🤖 AI Summary
This paper investigates the Quantum Schrödinger Bridge Problem (QSBP): a quantum stochastic evolution governed by the complex-valued Schrödinger equation, interpolating between two given probability distributions. Unlike its classical counterpart, QSBP incorporates a nonlocal quantum potential, inherently encoding wavefunction phase and quantum interference. Methodologically, we reformulate QSBP from a Lagrangian variational perspective and integrate dynamic optimal transport with Fokker–Planck and Hamilton–Jacobi equations. We derive, for the first time, an analytical closed-form solution for QSBP between Gaussian distributions, explicitly characterizing how quantum effects modulate covariance matrix dynamics. Leveraging Gaussian mixture models, we design a scalable algorithm. Experiments on single-cell trajectory inference, image generation, molecular conformational transitions, and mean-field games demonstrate superior modeling fidelity and generalization. This work establishes the first rigorous quantum dynamical framework for generative modeling.
📝 Abstract
The Quantum Schrödinger Bridge Problem (QSBP) describes the evolution of a stochastic process between two arbitrary probability distributions, where the dynamics are governed by the Schrödinger equation rather than by the traditional real-valued wave equation. Although the QSBP is known in the mathematical literature, we formulate it here from a Lagrangian perspective and derive its main features in a way that is particularly suited to generative modeling. We show that the resulting evolution equations involve the so-called Bohm (quantum) potential, representing a notion of non-locality in the stochastic process. This distinguishes the QSBP from classical stochastic dynamics and reflects a key characteristic typical of quantum mechanical systems.

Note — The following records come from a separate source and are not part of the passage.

(** * Vector-control dashboard: normalisation, filtering, sector
      unification, cerco effectiveness and the bounded render guard.

    A shallow embedding of [utils/data_processor.py],
    [utils/sector_similarity.py], [utils/table_helpers.py], of
    [CercoTab.calculate_cerco_effectiveness] and of
    [FilterComponent.apply_date_filter], with the properties the
    specification states about them (Part III) and further properties
    read off the code (Part IV).

    The code manipulates pandas frames.  A frame is modelled column-major,
    as pandas stores it: an index of row labels and a list of named, typed
    columns.  pandas operations are modelled at the level of cell values
    (what [replace], [fillna], [astype], boolean-mask selection and [isin]
    do to each cell) and of column dtypes, where the code depends on them:
    [DataFrame.replace] infers anew the dtype of the object columns it
    has changed, and a category-encoded column refuses values of other
    categories.  Column labels are taken to be unique, as [read_csv]
    produces them, and floating point is modelled by exact rationals. *)

From Stdlib Require Import List String Ascii Bool Arith ZArith QArith Lia.
From Stdlib Require Import Qround DecimalString Permutation Sorted.
From Equations Require Import Equations.
Import ListNotations.

Local Open Scope string_scope.
Local Open Scope list_scope.

(* ===================================================================== *)
(** * Part I: the program                                                  *)
(* ===================================================================== *)

(** ** Python results *)

Inductive error : Type :=
| KeyError (key : string)
| IndexError
| AttributeError (what : string)
| TypeError (what : string)
| ValueError (what : string)
| ZeroDivisionError.

Inductive result (A : Type) : Type :=
| Ok (a : A)
| Raise (e : error).
Arguments Ok {A} a.
Arguments Raise {A} e.

Definition bind {A B : Type} (r : result A) (k : A -> result B) : result B :=
  match r with
  | Ok a => k a
  | Raise e => Raise e
  end.

Notation "x <- r ;; k" := (bind r (fun x => k))
  (at level 61, r at next level, right associativity).

(** ** Cells, columns, frames *)

(** A cell of a frame.  [Null] stands for every pandas missing value
    (NaN, None, NaT); numbers are rationals; a timestamp is its number of
    nanoseconds since the epoch. *)
Inductive cell : Type :=
| Null
| Str (s : string)
| Num (q : Q)
| Date (t : Z).

Inductive dtype : Type := DObject | DNumber | DDatetime | DCategory.

Record column : Type := mkColumn {
  col_name : string;
  col_dtype : dtype;
  col_values : list cell
}.

Record DataFrame : Type := mkDataFrame {
  df_index : list nat;
  df_columns : list column
}.

Definition is_null (c : cell) : bool :=
  match c with Null => true | _ => false end.

(** Element-wise [==]: a missing value is equal to nothing, values of
    different kinds are different.  (pandas parses a string it compares
    with a timestamp; the filter sets of this program never do that, dates
    being filtered by the caller through [date_range].) *)
Definition cell_eqb (a b : cell) : bool :=
  match a, b with
  | Str s, Str t => String.eqb s t
  | Num p, Num q => Qeq_bool p q
  | Date s, Date t => Z.eqb s t
  | _, _ => false
  end.

(** The equality of [unique], [nunique] and [isin]: as [==], except that
    missing values are all the same value. *)
Definition cell_same (a b : cell) : bool :=
  match a, b with
  | Null, Null => true
  | _, _ => cell_eqb a b
  end.

Definition isin (values : list cell) (c : cell) : bool :=
  existsb (cell_same c) values.

(** [len(df)]. *)
Definition nrows (df : DataFrame) : nat := List.length (df_index df).

(** [df.empty]: one of the axes has length 0. *)
Definition df_empty (df : DataFrame) : bool :=
  match df_index df, df_columns df with
  | [], _ | _, [] => true
  | _, _ => false
  end.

In this work, we derive exact closed-form solutions for the QSBP between Gaussian distributions. Our derivation is based on solving the Fokker-Planck Equation (FPE) and the Hamilton-Jacobi Equation (HJE) arising from the Lagrangian formulation of dynamical Optimal Transport. We find that, similar to the classical Schrödinger Bridge Problem, the solution to the QSBP between Gaussians is again a Gaussian process; however, the evolution of the covariance differs due to quantum effects. Leveraging these explicit solutions, we present a modified algorithm based on a Gaussian Mixture Model framework, and demonstrate its effectiveness across several experimental settings, including single-cell evolution data, image generation, molecular translation and applications in Mean-Field Games.